Entries taken from a collection

══════

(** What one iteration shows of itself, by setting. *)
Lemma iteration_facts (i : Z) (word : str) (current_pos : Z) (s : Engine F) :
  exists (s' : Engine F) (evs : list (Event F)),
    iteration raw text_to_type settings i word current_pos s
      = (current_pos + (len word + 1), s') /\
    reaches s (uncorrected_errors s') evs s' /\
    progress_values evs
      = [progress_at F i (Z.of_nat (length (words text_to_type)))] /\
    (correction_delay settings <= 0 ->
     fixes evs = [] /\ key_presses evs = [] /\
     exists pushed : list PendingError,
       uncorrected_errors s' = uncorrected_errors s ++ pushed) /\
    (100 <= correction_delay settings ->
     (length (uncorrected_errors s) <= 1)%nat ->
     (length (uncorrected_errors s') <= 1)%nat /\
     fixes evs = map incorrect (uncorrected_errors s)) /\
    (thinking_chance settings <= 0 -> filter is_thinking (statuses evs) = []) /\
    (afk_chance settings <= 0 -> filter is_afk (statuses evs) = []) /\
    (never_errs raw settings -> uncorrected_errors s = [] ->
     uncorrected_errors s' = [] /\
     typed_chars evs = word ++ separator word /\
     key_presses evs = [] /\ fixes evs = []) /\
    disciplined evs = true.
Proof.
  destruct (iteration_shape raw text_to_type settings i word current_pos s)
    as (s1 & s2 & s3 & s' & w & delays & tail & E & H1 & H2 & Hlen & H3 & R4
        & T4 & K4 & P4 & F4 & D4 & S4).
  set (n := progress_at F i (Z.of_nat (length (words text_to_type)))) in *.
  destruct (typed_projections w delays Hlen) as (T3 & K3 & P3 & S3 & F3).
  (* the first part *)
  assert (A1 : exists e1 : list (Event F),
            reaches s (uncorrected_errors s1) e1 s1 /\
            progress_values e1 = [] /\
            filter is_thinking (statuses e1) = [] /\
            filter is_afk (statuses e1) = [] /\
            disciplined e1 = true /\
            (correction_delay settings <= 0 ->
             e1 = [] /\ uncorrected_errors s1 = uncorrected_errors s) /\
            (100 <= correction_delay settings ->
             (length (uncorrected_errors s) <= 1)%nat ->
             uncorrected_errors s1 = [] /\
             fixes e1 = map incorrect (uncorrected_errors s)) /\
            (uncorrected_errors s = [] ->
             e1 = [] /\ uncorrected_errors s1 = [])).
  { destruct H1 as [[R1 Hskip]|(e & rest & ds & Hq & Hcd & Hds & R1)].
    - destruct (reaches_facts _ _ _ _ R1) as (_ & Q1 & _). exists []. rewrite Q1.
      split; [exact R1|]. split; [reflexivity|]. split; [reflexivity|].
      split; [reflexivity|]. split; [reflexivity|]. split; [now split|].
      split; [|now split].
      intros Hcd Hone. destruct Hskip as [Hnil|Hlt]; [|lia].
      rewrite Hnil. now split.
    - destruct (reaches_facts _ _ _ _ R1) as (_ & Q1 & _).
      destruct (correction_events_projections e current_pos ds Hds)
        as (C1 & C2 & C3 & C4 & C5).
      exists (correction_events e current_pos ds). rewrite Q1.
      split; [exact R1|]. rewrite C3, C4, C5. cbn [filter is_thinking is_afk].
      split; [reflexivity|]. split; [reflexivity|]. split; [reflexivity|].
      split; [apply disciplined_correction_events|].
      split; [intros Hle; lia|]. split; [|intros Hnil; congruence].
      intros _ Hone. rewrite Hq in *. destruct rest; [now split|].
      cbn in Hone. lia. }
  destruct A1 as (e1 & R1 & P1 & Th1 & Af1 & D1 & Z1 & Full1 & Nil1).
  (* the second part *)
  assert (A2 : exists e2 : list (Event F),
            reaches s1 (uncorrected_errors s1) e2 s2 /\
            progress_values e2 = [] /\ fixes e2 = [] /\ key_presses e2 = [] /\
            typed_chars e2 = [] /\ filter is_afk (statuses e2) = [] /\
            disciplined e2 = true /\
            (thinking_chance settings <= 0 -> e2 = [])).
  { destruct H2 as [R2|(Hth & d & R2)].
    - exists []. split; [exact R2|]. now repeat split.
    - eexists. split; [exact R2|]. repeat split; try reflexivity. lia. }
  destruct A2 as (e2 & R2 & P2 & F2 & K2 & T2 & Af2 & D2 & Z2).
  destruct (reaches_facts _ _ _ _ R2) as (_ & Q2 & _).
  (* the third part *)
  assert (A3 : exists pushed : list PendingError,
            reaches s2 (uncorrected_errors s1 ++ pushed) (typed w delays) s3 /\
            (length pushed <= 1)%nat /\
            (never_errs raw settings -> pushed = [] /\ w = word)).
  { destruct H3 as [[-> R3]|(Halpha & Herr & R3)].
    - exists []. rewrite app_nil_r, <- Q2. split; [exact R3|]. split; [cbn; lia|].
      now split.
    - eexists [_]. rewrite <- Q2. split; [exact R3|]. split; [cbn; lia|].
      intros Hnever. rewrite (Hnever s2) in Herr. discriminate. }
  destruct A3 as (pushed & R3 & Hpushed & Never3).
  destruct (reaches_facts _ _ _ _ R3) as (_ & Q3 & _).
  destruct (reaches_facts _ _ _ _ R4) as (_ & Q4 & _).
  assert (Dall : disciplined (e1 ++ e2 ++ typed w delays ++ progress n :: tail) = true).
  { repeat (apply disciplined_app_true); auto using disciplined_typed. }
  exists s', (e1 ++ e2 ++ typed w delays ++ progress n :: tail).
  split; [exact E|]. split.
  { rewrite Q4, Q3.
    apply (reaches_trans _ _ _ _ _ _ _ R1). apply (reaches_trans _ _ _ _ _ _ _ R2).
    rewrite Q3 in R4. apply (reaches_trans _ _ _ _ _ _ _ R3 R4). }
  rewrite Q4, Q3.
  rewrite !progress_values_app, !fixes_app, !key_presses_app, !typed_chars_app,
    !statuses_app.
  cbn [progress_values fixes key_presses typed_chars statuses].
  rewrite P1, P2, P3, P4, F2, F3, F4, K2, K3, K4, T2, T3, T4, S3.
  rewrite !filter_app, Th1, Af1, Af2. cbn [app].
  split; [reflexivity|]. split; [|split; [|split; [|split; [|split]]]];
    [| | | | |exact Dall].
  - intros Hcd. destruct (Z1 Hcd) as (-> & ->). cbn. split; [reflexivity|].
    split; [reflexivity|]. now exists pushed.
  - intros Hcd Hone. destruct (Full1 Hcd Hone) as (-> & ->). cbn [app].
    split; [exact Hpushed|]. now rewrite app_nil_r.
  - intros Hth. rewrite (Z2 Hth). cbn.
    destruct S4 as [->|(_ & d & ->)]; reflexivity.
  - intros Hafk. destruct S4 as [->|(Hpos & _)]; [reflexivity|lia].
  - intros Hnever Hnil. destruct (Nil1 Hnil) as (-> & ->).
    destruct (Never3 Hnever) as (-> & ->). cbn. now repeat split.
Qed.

══════

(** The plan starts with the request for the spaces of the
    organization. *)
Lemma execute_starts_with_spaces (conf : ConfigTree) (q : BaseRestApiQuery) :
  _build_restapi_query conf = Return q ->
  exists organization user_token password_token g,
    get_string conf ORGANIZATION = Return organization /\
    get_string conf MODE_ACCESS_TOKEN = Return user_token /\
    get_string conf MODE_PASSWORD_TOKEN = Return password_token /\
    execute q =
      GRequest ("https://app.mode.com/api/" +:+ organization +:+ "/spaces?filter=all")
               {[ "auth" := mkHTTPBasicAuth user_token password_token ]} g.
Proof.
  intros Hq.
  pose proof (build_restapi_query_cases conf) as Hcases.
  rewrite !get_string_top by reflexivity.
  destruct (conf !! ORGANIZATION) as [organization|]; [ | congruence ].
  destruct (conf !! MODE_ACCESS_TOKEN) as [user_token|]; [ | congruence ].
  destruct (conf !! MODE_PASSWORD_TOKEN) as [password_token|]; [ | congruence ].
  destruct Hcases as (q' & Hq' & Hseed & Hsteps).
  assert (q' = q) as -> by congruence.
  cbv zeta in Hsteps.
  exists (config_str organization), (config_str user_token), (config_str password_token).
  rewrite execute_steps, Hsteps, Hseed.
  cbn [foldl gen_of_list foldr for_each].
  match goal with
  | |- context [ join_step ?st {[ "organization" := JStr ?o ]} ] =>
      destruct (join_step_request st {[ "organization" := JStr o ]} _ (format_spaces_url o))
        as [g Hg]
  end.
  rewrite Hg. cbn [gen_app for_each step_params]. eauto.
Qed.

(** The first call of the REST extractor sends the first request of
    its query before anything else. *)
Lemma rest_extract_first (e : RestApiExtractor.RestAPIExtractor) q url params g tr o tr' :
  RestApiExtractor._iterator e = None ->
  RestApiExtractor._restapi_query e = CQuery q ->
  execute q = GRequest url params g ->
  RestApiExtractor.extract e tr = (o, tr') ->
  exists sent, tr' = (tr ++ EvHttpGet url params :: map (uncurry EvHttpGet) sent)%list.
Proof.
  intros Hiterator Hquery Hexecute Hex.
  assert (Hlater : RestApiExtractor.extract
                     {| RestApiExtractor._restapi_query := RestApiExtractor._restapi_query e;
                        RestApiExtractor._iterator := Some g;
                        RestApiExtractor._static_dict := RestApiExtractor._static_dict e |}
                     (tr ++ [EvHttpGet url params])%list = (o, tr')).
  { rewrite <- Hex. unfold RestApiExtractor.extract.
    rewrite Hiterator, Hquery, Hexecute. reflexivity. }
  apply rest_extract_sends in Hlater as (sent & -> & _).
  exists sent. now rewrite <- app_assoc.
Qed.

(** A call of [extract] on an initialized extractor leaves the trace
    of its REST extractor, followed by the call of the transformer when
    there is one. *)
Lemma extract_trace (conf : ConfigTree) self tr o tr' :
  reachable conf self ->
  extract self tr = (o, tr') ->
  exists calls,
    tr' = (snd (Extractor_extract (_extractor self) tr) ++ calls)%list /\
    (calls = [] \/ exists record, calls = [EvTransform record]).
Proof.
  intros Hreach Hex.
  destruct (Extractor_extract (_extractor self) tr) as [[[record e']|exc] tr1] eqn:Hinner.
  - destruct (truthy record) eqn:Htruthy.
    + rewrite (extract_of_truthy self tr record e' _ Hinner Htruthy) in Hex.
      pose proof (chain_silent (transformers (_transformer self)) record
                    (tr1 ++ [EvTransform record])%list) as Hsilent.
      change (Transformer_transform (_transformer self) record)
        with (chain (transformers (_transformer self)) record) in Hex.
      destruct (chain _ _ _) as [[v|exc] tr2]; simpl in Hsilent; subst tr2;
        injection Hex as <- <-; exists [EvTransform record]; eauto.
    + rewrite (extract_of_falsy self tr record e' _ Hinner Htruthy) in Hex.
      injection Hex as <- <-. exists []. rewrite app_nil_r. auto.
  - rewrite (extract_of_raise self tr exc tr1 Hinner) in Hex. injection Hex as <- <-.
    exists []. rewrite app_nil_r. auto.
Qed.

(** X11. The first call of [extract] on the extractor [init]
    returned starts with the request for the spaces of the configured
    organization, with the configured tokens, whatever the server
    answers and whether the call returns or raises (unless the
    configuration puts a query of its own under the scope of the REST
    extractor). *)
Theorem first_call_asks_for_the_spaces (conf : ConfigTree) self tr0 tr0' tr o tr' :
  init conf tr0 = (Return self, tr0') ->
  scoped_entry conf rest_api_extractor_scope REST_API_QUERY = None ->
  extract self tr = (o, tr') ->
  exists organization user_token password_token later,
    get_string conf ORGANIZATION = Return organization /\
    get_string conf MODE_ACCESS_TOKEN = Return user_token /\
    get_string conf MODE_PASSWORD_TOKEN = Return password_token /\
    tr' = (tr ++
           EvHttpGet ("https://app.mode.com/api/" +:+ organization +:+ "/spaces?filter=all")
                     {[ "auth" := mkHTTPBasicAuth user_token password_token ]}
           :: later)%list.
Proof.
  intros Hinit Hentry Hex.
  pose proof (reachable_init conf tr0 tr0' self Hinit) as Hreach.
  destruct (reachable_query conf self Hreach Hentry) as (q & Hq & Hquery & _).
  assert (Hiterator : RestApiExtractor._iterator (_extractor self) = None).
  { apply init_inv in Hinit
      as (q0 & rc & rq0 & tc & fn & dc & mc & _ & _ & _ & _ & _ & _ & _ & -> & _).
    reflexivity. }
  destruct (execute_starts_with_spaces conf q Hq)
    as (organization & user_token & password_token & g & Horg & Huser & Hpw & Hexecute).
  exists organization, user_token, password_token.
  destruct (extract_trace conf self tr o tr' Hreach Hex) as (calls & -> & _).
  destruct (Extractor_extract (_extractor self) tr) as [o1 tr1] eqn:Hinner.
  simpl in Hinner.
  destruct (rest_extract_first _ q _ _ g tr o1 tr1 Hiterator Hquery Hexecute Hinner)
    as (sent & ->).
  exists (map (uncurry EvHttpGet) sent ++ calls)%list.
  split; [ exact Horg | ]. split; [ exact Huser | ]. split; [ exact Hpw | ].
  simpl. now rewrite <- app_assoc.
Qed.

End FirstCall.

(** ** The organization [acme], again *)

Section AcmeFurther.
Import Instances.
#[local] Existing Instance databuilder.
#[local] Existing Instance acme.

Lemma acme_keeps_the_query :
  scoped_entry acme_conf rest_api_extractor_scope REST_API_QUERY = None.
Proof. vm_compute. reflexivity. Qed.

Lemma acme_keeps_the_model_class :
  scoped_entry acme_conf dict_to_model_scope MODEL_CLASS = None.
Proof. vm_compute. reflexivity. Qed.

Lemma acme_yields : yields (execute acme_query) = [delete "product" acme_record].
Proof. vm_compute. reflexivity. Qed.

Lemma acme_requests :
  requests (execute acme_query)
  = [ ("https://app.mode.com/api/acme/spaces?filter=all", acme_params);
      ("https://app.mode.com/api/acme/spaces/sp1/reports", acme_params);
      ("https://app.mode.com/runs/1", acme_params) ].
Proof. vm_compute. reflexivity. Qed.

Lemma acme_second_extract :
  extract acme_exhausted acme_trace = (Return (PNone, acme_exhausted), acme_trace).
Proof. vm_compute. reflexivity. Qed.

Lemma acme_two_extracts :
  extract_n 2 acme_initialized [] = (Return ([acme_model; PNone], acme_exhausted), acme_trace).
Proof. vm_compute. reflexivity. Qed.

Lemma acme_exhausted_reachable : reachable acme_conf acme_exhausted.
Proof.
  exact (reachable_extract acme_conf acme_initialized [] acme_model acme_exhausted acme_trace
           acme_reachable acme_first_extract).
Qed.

══════

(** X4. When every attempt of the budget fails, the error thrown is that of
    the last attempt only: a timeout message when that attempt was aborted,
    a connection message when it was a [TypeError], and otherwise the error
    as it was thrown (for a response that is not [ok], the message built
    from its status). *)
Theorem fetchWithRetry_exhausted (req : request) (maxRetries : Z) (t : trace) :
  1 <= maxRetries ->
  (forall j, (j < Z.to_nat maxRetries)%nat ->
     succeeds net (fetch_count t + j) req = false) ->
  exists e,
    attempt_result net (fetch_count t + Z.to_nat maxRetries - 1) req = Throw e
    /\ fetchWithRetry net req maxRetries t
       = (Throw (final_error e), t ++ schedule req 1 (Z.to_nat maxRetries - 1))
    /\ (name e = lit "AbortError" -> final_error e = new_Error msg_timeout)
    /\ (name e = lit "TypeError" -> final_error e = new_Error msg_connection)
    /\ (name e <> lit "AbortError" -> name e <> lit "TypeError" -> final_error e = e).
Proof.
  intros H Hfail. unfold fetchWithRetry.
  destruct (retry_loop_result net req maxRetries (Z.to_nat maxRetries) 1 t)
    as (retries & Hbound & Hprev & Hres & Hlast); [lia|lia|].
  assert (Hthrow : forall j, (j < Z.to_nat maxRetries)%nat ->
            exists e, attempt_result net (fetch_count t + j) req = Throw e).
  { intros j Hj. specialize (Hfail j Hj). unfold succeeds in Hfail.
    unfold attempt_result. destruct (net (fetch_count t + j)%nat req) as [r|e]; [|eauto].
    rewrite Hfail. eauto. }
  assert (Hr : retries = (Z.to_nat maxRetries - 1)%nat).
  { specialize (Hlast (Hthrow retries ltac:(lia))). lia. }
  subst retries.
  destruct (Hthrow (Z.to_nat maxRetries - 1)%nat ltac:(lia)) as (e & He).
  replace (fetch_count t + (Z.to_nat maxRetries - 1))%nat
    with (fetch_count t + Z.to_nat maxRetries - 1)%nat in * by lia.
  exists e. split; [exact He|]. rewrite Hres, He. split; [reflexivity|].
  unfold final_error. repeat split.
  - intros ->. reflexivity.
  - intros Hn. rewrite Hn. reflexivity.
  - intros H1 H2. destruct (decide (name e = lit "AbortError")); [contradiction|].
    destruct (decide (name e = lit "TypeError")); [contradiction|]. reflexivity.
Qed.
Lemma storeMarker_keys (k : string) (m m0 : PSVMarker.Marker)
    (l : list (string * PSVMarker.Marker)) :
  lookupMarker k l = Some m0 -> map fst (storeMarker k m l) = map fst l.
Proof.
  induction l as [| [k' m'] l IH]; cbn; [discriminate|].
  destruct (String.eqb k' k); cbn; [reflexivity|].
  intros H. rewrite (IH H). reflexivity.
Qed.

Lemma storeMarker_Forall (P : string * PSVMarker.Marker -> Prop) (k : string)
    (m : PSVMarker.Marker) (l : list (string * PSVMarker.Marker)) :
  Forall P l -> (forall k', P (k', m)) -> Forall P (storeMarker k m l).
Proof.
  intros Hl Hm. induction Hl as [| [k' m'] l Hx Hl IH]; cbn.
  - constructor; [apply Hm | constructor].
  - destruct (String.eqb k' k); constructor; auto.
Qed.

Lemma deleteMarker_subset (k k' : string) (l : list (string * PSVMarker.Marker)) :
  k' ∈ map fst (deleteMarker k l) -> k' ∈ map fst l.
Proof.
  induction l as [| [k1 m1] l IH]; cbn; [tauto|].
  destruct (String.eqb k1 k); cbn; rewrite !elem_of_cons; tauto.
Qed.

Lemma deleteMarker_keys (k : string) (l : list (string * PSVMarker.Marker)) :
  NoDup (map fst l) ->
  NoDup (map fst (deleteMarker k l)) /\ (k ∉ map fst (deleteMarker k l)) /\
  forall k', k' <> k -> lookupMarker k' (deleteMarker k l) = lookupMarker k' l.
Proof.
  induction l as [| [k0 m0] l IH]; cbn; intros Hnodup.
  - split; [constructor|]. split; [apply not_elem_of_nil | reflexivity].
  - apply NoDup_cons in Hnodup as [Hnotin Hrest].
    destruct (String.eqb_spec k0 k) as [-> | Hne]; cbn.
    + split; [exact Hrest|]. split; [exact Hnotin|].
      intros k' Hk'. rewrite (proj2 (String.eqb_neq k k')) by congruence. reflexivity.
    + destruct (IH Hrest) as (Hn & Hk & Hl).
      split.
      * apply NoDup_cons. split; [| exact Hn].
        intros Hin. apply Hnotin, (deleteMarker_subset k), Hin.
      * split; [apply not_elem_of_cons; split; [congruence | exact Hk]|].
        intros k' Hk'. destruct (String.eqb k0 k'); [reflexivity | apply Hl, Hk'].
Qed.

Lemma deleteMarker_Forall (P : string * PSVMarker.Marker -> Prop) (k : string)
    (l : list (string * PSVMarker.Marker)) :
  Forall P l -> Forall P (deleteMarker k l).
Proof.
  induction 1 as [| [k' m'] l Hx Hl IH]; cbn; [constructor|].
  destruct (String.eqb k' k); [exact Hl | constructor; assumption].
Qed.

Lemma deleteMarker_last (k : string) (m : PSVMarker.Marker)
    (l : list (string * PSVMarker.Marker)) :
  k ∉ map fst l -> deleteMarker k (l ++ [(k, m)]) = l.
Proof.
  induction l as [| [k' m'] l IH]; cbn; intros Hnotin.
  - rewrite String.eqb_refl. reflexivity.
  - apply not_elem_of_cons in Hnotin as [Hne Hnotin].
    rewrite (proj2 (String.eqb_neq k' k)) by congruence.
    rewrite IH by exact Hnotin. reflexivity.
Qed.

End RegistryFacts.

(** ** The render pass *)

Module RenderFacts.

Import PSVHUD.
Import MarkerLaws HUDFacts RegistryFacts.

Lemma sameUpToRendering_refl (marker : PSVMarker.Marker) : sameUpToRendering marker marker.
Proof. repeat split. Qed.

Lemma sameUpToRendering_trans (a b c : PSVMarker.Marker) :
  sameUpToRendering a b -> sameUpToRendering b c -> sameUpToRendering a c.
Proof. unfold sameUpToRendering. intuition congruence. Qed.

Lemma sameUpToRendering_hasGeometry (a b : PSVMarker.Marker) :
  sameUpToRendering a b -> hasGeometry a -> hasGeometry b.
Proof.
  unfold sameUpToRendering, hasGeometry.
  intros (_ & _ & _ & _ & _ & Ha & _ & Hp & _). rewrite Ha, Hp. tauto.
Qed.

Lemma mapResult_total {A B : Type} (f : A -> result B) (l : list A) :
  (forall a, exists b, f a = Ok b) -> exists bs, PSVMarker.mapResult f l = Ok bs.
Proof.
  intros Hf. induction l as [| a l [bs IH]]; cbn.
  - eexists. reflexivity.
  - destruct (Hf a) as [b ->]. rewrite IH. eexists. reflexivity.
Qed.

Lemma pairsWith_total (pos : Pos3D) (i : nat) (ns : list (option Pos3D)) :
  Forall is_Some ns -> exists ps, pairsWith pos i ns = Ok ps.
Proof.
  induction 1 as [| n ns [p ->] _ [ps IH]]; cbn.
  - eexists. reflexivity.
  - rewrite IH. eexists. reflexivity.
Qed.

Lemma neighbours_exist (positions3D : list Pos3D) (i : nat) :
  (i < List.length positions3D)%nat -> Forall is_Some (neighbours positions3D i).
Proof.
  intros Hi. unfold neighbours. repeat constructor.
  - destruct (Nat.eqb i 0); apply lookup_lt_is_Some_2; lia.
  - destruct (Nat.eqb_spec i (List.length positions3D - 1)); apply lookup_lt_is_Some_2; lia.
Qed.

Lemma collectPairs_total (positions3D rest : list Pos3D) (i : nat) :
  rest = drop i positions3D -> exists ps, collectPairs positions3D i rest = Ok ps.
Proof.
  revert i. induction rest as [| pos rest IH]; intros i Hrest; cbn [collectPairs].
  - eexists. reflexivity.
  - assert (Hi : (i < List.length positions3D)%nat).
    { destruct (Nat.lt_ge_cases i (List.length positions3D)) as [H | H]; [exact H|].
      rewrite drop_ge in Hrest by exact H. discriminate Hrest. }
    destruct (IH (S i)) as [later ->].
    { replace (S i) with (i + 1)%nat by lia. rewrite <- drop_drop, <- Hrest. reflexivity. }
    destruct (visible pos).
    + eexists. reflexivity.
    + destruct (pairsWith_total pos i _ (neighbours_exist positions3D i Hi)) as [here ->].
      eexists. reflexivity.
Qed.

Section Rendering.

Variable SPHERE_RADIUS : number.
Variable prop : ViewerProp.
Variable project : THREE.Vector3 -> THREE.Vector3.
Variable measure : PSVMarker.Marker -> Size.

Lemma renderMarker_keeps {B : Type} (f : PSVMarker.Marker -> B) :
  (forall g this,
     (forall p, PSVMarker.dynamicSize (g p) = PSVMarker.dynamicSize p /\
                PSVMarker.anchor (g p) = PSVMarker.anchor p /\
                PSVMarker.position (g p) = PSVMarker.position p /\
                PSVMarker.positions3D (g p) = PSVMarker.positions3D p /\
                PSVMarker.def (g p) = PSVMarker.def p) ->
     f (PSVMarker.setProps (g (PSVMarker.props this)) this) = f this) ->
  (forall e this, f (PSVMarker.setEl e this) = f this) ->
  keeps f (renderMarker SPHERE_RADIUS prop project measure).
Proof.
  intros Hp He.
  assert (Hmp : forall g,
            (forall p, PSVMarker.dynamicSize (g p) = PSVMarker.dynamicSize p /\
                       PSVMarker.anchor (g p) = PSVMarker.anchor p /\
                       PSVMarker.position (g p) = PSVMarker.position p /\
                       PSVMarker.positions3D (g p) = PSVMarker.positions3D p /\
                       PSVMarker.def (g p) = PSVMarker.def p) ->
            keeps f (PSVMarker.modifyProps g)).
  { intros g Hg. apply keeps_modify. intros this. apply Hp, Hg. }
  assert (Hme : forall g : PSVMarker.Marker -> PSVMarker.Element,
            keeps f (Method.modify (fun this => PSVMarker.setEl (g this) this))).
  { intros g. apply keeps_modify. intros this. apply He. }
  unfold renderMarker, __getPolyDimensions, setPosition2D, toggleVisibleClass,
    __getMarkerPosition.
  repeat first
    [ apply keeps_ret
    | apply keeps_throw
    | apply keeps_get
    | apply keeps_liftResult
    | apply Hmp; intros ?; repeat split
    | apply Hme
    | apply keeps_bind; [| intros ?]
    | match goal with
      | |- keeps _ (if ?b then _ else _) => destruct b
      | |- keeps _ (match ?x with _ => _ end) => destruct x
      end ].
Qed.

══════

TASK DESCRIPTION:
Retype exactly the lines of the data above that fall between the line with "(** What one" and the line with "fixes evs = [] /\", inclusive, and add nothing.

THE COMPLETED TASK:
(** What one iteration shows of itself, by setting. *)
Lemma iteration_facts (i : Z) (word : str) (current_pos : Z) (s : Engine F) :
  exists (s' : Engine F) (evs : list (Event F)),
    iteration raw text_to_type settings i word current_pos s
      = (current_pos + (len word + 1), s') /\
    reaches s (uncorrected_errors s') evs s' /\
    progress_values evs
      = [progress_at F i (Z.of_nat (length (words text_to_type)))] /\
    (correction_delay settings <= 0 ->
     fixes evs = [] /\ key_presses evs = [] /\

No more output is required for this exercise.